======== EXTRACTED MATERIAL ========

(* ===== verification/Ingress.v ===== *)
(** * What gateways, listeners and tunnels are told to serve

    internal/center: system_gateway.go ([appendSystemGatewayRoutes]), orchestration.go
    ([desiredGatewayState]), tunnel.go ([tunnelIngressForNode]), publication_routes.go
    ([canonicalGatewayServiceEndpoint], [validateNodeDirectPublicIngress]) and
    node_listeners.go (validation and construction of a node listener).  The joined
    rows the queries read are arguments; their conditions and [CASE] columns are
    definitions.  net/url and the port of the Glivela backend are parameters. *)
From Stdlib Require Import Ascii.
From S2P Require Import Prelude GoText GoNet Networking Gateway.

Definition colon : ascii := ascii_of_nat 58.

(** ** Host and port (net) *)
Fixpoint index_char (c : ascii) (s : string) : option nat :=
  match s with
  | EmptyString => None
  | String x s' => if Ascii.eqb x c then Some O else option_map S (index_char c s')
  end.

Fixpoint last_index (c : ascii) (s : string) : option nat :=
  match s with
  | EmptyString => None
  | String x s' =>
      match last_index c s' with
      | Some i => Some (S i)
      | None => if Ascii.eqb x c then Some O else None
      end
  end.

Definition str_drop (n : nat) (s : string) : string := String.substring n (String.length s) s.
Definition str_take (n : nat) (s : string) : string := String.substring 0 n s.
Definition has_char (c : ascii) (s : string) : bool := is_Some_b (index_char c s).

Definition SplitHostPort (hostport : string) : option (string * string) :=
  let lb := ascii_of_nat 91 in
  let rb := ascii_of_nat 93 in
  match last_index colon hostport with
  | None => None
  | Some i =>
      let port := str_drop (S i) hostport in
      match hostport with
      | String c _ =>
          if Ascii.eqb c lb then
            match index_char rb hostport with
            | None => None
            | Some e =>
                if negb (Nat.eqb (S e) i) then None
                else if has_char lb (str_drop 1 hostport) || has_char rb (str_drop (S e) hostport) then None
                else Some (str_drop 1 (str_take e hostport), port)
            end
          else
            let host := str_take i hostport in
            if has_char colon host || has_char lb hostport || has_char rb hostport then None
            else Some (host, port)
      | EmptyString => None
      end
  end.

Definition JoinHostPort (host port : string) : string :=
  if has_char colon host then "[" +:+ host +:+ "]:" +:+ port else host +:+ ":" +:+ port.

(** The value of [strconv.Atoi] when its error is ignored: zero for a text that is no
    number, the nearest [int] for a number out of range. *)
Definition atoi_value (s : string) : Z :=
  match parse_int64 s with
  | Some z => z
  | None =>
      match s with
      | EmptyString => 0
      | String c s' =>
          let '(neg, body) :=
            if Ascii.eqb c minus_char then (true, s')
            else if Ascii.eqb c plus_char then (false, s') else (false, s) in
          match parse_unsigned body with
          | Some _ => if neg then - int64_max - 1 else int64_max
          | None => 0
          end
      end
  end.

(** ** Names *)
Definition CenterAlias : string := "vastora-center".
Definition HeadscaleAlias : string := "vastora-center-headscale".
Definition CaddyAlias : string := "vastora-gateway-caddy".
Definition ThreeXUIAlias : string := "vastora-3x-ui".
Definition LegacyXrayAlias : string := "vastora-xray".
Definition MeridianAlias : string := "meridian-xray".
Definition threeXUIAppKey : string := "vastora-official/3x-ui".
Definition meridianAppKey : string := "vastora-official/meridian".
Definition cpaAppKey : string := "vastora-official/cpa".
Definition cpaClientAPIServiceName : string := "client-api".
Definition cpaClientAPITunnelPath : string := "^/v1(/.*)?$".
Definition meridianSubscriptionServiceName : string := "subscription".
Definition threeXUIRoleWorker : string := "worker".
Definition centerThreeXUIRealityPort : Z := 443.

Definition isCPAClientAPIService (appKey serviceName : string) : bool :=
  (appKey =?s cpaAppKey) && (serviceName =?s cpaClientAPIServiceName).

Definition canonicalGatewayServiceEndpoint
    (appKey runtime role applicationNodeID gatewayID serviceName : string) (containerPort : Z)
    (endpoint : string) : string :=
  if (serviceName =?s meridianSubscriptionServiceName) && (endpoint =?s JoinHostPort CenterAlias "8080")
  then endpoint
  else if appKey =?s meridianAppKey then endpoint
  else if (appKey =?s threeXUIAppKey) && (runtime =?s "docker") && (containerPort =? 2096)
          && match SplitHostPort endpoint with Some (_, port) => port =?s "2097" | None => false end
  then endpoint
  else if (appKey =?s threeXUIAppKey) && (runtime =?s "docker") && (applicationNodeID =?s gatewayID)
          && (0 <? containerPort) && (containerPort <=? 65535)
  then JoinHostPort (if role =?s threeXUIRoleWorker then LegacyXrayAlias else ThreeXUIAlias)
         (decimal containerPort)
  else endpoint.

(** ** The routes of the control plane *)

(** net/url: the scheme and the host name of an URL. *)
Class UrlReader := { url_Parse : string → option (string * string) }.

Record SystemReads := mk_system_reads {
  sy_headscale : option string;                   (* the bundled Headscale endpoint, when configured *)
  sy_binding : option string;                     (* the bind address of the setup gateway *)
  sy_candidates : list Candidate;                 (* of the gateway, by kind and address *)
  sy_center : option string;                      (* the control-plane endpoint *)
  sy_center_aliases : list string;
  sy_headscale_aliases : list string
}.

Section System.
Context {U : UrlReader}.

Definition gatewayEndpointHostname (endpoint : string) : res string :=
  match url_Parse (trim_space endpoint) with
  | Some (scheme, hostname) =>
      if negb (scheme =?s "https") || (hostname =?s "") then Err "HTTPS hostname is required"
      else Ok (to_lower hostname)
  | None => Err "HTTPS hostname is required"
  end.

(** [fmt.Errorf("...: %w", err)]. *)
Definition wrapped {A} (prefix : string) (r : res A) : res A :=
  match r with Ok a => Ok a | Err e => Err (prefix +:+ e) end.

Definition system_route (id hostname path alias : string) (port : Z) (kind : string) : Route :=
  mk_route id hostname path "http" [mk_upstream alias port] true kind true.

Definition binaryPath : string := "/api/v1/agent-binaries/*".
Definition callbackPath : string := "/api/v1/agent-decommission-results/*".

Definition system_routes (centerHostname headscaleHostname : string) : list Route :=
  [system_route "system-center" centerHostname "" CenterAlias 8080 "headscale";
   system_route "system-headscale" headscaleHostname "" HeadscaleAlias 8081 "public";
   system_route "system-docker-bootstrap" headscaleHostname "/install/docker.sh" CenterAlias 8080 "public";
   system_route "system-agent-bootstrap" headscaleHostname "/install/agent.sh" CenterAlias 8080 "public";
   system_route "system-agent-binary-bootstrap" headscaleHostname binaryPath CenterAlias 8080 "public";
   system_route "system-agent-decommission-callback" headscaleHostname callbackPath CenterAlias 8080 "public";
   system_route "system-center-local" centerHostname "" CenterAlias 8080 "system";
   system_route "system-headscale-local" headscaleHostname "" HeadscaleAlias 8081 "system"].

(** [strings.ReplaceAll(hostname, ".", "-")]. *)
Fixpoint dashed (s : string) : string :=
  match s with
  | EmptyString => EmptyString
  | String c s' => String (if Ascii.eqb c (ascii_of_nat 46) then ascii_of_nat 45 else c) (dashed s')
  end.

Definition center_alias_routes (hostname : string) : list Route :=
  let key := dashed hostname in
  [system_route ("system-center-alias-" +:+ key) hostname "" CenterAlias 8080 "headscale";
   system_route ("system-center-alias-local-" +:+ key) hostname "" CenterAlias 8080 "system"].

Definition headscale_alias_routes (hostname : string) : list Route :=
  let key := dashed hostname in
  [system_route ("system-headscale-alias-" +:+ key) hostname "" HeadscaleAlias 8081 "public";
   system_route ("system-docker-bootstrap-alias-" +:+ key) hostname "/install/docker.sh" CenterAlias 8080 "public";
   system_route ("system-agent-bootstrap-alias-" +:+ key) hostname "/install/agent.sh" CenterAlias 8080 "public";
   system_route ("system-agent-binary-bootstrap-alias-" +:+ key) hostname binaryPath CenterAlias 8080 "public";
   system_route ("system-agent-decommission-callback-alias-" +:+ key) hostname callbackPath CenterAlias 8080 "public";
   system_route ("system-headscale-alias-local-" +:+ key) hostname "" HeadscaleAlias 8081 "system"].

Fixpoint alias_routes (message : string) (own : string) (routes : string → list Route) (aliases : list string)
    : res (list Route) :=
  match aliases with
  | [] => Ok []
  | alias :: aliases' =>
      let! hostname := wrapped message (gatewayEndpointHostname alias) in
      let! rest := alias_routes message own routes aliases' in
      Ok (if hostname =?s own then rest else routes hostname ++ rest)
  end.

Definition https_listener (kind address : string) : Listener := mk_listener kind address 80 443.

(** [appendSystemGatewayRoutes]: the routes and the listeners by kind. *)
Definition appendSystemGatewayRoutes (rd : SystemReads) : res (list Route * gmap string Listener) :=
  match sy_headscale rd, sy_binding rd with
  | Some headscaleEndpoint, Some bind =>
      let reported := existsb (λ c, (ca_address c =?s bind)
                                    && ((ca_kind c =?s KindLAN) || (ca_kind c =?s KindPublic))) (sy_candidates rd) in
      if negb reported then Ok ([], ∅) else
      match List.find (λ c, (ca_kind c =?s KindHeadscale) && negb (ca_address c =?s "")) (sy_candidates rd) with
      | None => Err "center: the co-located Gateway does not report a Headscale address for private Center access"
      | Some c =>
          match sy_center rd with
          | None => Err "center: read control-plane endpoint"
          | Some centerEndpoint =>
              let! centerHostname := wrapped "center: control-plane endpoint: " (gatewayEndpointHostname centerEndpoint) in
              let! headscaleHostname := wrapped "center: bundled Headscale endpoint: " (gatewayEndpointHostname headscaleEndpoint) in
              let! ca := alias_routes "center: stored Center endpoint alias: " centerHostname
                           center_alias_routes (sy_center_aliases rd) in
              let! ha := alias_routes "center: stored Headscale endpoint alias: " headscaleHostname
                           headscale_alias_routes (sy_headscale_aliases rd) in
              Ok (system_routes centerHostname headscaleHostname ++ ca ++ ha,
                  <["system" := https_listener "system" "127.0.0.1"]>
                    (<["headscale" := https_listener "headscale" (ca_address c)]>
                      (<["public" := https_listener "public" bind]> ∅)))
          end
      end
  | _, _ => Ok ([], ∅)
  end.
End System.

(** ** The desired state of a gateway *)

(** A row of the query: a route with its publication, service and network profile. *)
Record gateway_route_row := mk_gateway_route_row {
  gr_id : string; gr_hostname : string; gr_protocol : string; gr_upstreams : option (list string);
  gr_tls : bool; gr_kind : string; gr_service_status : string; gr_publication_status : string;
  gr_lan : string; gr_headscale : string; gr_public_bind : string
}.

========
======== EXTRACTED MATERIAL ========

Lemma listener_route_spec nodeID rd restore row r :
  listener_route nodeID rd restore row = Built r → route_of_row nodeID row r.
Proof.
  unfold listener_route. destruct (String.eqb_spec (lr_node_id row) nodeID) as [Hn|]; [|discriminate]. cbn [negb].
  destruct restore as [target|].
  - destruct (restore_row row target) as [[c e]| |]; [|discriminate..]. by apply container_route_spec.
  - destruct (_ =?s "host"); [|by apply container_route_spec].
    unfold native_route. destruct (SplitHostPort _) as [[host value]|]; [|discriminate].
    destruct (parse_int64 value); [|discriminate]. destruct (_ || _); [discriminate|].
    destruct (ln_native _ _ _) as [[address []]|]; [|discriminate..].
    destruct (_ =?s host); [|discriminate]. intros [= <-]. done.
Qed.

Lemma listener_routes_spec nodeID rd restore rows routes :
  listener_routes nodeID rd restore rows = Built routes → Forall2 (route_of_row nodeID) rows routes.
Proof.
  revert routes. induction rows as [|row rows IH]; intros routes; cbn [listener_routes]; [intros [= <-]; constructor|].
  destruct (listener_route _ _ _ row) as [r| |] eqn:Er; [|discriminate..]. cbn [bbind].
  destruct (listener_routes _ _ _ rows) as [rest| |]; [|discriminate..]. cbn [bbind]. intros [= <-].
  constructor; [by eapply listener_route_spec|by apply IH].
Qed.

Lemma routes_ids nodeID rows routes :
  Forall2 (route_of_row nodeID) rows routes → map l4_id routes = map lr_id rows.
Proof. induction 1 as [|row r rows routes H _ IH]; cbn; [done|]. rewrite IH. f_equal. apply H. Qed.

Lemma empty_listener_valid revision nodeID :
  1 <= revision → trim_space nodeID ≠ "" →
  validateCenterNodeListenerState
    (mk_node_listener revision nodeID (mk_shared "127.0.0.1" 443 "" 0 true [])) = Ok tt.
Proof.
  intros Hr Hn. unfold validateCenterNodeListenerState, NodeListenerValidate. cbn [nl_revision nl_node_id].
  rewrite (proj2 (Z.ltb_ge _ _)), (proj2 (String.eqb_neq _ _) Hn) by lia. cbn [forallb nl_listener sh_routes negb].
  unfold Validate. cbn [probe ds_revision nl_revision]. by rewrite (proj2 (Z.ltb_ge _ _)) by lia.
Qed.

========
======== EXTRACTED MATERIAL ========

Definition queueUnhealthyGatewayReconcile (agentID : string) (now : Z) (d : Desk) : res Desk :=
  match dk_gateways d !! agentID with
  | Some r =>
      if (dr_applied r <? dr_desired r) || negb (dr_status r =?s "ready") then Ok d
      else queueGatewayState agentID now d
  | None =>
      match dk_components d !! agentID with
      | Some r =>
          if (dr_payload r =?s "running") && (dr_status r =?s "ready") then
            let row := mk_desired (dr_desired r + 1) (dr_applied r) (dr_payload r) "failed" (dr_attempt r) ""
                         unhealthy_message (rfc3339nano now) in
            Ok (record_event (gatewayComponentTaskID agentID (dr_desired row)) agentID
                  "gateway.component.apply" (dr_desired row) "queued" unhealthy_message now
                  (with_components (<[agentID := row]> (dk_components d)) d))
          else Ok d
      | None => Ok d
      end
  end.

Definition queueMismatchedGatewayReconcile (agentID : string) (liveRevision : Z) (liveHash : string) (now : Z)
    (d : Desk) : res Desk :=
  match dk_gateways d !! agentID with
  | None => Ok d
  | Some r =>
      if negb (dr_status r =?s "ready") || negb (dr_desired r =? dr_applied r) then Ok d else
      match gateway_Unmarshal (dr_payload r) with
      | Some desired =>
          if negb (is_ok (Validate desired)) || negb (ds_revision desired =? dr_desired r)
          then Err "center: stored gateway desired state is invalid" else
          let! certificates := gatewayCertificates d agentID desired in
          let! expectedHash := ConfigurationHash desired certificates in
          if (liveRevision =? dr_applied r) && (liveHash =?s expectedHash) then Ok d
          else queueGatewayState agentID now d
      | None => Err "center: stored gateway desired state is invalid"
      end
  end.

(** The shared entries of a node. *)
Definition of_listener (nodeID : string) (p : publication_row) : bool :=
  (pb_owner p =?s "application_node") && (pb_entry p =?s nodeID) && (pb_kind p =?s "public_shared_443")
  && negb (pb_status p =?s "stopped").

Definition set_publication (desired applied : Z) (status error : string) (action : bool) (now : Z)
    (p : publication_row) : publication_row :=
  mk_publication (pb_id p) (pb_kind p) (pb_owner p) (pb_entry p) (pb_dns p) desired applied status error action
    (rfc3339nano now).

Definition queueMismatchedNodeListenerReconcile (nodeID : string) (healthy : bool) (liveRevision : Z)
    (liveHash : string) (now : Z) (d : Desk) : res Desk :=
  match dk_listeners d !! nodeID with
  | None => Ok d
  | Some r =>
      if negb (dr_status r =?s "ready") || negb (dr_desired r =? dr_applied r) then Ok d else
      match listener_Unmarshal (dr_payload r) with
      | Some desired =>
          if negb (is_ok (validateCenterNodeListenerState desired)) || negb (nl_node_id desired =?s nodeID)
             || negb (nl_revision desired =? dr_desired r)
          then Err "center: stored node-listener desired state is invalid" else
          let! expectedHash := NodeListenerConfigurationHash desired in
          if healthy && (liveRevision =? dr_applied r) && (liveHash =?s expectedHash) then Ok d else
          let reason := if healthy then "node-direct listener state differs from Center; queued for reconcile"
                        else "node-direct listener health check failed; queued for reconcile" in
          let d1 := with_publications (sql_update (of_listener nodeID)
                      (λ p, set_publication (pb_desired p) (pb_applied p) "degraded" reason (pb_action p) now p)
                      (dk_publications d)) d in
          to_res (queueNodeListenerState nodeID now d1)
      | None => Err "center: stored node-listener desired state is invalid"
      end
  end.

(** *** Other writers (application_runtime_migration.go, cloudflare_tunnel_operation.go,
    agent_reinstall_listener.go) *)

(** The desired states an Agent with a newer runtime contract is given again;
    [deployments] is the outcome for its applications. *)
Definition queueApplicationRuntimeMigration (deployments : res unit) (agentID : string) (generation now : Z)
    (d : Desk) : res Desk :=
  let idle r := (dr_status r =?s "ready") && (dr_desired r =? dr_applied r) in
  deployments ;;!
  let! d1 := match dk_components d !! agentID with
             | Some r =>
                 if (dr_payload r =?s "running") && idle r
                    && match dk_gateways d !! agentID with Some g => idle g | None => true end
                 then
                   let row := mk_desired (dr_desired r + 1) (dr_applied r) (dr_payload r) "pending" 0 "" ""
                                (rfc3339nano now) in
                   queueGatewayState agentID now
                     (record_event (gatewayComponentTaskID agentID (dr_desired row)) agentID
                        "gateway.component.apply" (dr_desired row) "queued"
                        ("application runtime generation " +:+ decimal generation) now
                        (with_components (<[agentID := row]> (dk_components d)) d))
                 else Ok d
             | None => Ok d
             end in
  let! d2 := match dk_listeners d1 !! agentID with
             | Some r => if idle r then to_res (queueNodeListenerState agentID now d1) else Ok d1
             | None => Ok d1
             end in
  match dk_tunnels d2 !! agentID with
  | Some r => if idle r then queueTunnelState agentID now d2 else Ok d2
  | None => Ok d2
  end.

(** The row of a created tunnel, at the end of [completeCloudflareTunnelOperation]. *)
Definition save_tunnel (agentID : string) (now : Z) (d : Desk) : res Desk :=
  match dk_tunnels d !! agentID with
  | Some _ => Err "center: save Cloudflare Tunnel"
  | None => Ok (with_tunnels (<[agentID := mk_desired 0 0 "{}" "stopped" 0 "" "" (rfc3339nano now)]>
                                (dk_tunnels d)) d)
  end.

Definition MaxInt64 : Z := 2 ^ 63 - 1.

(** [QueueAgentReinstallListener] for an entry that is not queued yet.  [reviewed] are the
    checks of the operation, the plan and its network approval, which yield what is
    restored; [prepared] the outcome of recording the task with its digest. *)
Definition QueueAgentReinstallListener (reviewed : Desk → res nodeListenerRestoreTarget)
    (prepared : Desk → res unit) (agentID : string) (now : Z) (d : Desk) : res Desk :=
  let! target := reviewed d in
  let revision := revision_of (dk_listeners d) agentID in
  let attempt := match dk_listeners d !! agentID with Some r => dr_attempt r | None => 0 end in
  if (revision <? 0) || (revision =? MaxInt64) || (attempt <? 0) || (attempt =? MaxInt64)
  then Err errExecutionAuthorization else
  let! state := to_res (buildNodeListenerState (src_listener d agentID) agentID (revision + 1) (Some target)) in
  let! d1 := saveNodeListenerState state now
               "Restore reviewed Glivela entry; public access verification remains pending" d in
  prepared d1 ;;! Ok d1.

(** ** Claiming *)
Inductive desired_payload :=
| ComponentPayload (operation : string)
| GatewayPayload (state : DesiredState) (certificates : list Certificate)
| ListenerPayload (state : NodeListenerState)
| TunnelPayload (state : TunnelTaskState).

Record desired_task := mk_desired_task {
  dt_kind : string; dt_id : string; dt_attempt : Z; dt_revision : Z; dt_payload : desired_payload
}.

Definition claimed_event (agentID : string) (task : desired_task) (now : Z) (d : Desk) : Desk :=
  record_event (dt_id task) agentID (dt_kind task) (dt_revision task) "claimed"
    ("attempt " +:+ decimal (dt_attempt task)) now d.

========

**REQUIRED WORK**: Report how many lines in the data include the word "threeXUIAppKey", and give nothing but the count.

**REPLY TO THE EXERCISE**: 3